To rectify this, delete the SMS certificate, unregister the offline providers, and restart the SPS service to register the storage providers with the SHA256 certificate. The below steps can also be used to reset the storage providers for troubleshooting.
Please take an offline snapshot and/or backup of all nodes in the SSO domain. Do not skip this step.
1. Stop the Storage Provider Service: service-control --stop vmware-sps
2. Delete the SMS certificate from VECS: /usr/lib/vmware-vmafd/bin/vecs-cli entry delete --store sms --alias sms_self_signed
3. Start the SPS service: service-control --start vmware-sps
This will have the effect of SMS self-signed certificate re-generated with sha256withRSAEncryption signing algorithm and this certificate will now be FIPS compliant. Regeneration of the cert will also cause all the storage providers to go offline as it's a new cert and no longer trusted; meaning step 5 will unregister them and clear them out.
4. After step 3 above, Wait for some time for SPS service to get into initialized state and health status is GREEN. Use the wget command above to check. Initialisation can take a long time.

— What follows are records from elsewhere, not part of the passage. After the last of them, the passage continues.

(** * Further properties of file exclusion and categories *)

Lemma fnmatch_star p s :
  Str.fnmatch (String "*" p) s =
  Str.fnmatch p s ||
  match s with
  | EmptyString => false
  | String _ s' => Str.fnmatch (String "*" p) s'
  end.
Proof. destruct s; reflexivity. Qed.

Lemma fnmatch_literal_cons c p s :
  c <> "*"%char -> c <> "?"%char ->
  Str.fnmatch (String c p) s =
  match s with
  | EmptyString => false
  | String d s' => Ascii.eqb c d && Str.fnmatch p s'
  end.
Proof.
  intros Hstar Hquest.
  destruct c as [[] [] [] [] [] [] [] []]; try reflexivity;
    exfalso; (apply Hstar; reflexivity) || (apply Hquest; reflexivity).
Qed.

(** A pattern without wildcard matches exactly itself. *)
Lemma fnmatch_literal p :
  Forall (fun c => c <> "*"%char /\ c <> "?"%char) (list_ascii_of_string p) ->
  forall s, Str.fnmatch p s = true <-> s = p.
Proof.
  induction p as [|c p IH]; intros Hlit s.
  - destruct s; simpl; split; congruence.
  - simpl in Hlit. inversion Hlit as [|? ? (Hs & Hq) Hrest]; subst.
    rewrite fnmatch_literal_cons by assumption.
    destruct s as [|d s]; [split; discriminate|].
    rewrite andb_true_iff, Ascii.eqb_eq, (IH Hrest s).
    split; [intros (-> & ->); reflexivity | intros [= -> ->]; auto].
Qed.

(** A star followed by a literal matches exactly the names that end with
    the literal. *)
Lemma fnmatch_star_literal p :
  Forall (fun c => c <> "*"%char /\ c <> "?"%char) (list_ascii_of_string p) ->
  forall s, Str.fnmatch (String "*" p) s = true <-> exists stem, s = stem ++ p.
Proof.
  intros Hlit s. induction s as [|d s IH].
  - rewrite fnmatch_star, orb_false_r, (fnmatch_literal p Hlit).
    split.
    + intros <-. exists "". reflexivity.
    + intros ([|e stem] & H); [exact H | discriminate].
  - rewrite fnmatch_star, orb_true_iff, (fnmatch_literal p Hlit), IH.
    split.
    + intros [-> | (stem & ->)].
      * exists "". reflexivity.
      * exists (String d stem). reflexivity.
    + intros ([|e stem] & H).
      * left. exact H.
      * right. injection H as -> ->. exists stem. reflexivity.
Qed.

(** X7. A file is excluded exactly when its name is [.DS_Store] or ends
    with one of [.pyc], [.pyo], [.swp], [.swo] (case-sensitively; a name
    that is just the extension counts). *)
Theorem should_exclude_file_iff file_path :
  FileSystemScanner._should_exclude_file file_path = true <->
  (Fs.name file_path = ".DS_Store" \/
   exists stem ext,
     In ext [".pyc"; ".pyo"; ".swp"; ".swo"] /\
     Fs.name file_path = stem ++ ext).
Proof.
  unfold FileSystemScanner._should_exclude_file, Config.EXCLUDE_PATTERNS.
  cbn [existsb]. rewrite orb_false_r. rewrite !orb_true_iff.
  assert (Hlit : forall p,
            In p [".pyc"; ".pyo"; ".swp"; ".swo"; ".DS_Store"] ->
            Forall (fun c => c <> "*"%char /\ c <> "?"%char)
                   (list_ascii_of_string p)).
  { intros p Hp. simpl in Hp.
    repeat destruct Hp as [<- | Hp]; try contradiction;
      simpl; repeat constructor; discriminate. }
  rewrite (fnmatch_star_literal ".pyc"), (fnmatch_star_literal ".pyo"),
    (fnmatch_star_literal ".swp"), (fnmatch_star_literal ".swo"),
    (fnmatch_literal ".DS_Store") by (apply Hlit; simpl; auto 6).
  split.
  - intros [(stem & H) | [(stem & H) | [H | [(stem & H) | (stem & H)]]]];
      [right; exists stem, ".pyc" | right; exists stem, ".pyo" | left; exact H
       | right; exists stem, ".swp" | right; exists stem, ".swo"];
      (split; [simpl; auto 6 | exact H]).
  - intros [H | (stem & ext & Hext & H)].
    + auto.
    + simpl in Hext.
      destruct Hext as [<- | [<- | [<- | [<- | []]]]]; eauto 8.
Qed.

Lemma prefix_cons a p b s :
  String.prefix (String a p) (String b s) = Ascii.eqb a b && String.prefix p s.
Proof.
  cbn [String.prefix].
  destruct (ascii_dec a b) as [<- | Hne].
  - rewrite Ascii.eqb_refl. reflexivity.
  - apply Ascii.eqb_neq in Hne. rewrite Hne. reflexivity.
Qed.

Lemma prefix_contains p s :
  String.prefix p s = true -> Str.contains p s = true.
Proof.
  intros H. destruct s; cbn [Str.contains]; rewrite H; reflexivity.
Qed.







(** X9. The special case for hidden directories never decides: a name that
    starts with a dot is already matched by the pattern table, and its
    category is "config" or one of the five categories tested before it. *)
Theorem hidden_name_decided_by_patterns nm :
  Str.startswith nm "." = true ->
  FileSystemScanner.match_patterns Config.CATEGORY_PATTERNS (Str.lower nm)
  = Some (FileSystemScanner._determine_category nm) /\
  In (FileSystemScanner._determine_category nm)
     ["projects"; "knowledge"; "tools"; "assets"; "development"; "config"].
Proof.
  intros Hdot. unfold Str.startswith in Hdot.
  apply prefix_contains, lower_keeps_dot in Hdot.
  unfold FileSystemScanner._determine_category, Config.CATEGORY_PATTERNS.
  cbn [FileSystemScanner.match_patterns].
  repeat match goal with
         | |- context [if existsb ?f ?l then Some ?c else _] =>
             lazymatch c with
             | "config" => fail
             | _ => destruct (existsb f l);
                    [split; [reflexivity | simpl; auto 10]|]
             end
         end.
  cbn [existsb]. rewrite Hdot. cbn [orb].
  split; [reflexivity | simpl; auto 10].
Qed.

Lemma hidden_name_decided_by_patterns_witness :
  Str.startswith ".config" "." = true /\
  FileSystemScanner.match_patterns Config.CATEGORY_PATTERNS (Str.lower ".config")
  = Some (FileSystemScanner._determine_category ".config") /\
  In (FileSystemScanner._determine_category ".config")
     ["projects"; "knowledge"; "tools"; "assets"; "development"; "config"].
Proof.
  split; [reflexivity|].
  apply (hidden_name_decided_by_patterns ".config"). reflexivity.
Defined.

(** X10. A name that starts with one of the numbering prefixes and matches
    no keyword is never "other": it is "projects", "knowledge", "tools",
    "assets" or "temp". *)
Theorem numbered_name_never_other nm :
  Str.startswith_any nm ["01"; "02"; "03"; "04"; "05"; "99"] = true ->
  FileSystemScanner.match_patterns Config.CATEGORY_PATTERNS (Str.lower nm) = None ->
  In (FileSystemScanner._determine_category nm)
     ["projects"; "knowledge"; "tools"; "assets"; "temp"].
Proof.
  intros Hnum Hnone.
  unfold FileSystemScanner._determine_category. rewrite Hnone, Hnum.
  assert (Hhidden : Str.startswith nm "." = false).
  { unfold Str.startswith_any, Str.startswith in *. cbn [existsb] in Hnum.
    destruct nm as [|c nm]; [reflexivity|].
    rewrite !prefix_cons in Hnum. rewrite prefix_cons.
    destruct (Ascii.eqb "." c) eqn:E; [|reflexivity].
    apply Ascii.eqb_eq in E. subst c. simpl in Hnum. discriminate. }
  rewrite Hhidden.
  unfold Str.startswith_any, Str.startswith in Hnum. cbn [existsb] in Hnum.
  rewrite orb_false_r in Hnum. rewrite !orb_true_iff in Hnum.
  destruct Hnum as [H | [H | [H | [H | [H | H]]]]];
    apply prefix_contains in H; rewrite ?H, ?orb_true_r; cbn [orb];
    repeat match goal with
           | |- context [if ?b then _ else _] => destruct b
           end;
    simpl; auto 10; discriminate.
Qed.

5. Once after storage providers list is updated and providers are listed (there will be providers listed with offline/disconnected state), run the python script "unreg_vasa.py" and capture the output (needed only in case if the steps doesn't resolve the issue),
python unreg_vasa.py -s <VC_IP_ADDRESS>
NOTE: <VC_IP_ADDRESS> above need to be replaced with actual values.
NOTE: The script waits 5 seconds between unregistering each VP. Please wait for it to finish.
6. Restart vmware-sps service: vmon-cli -r sps
This will have the effect of all the IOFilter VPs that was unregistered in step 5 to get registered again.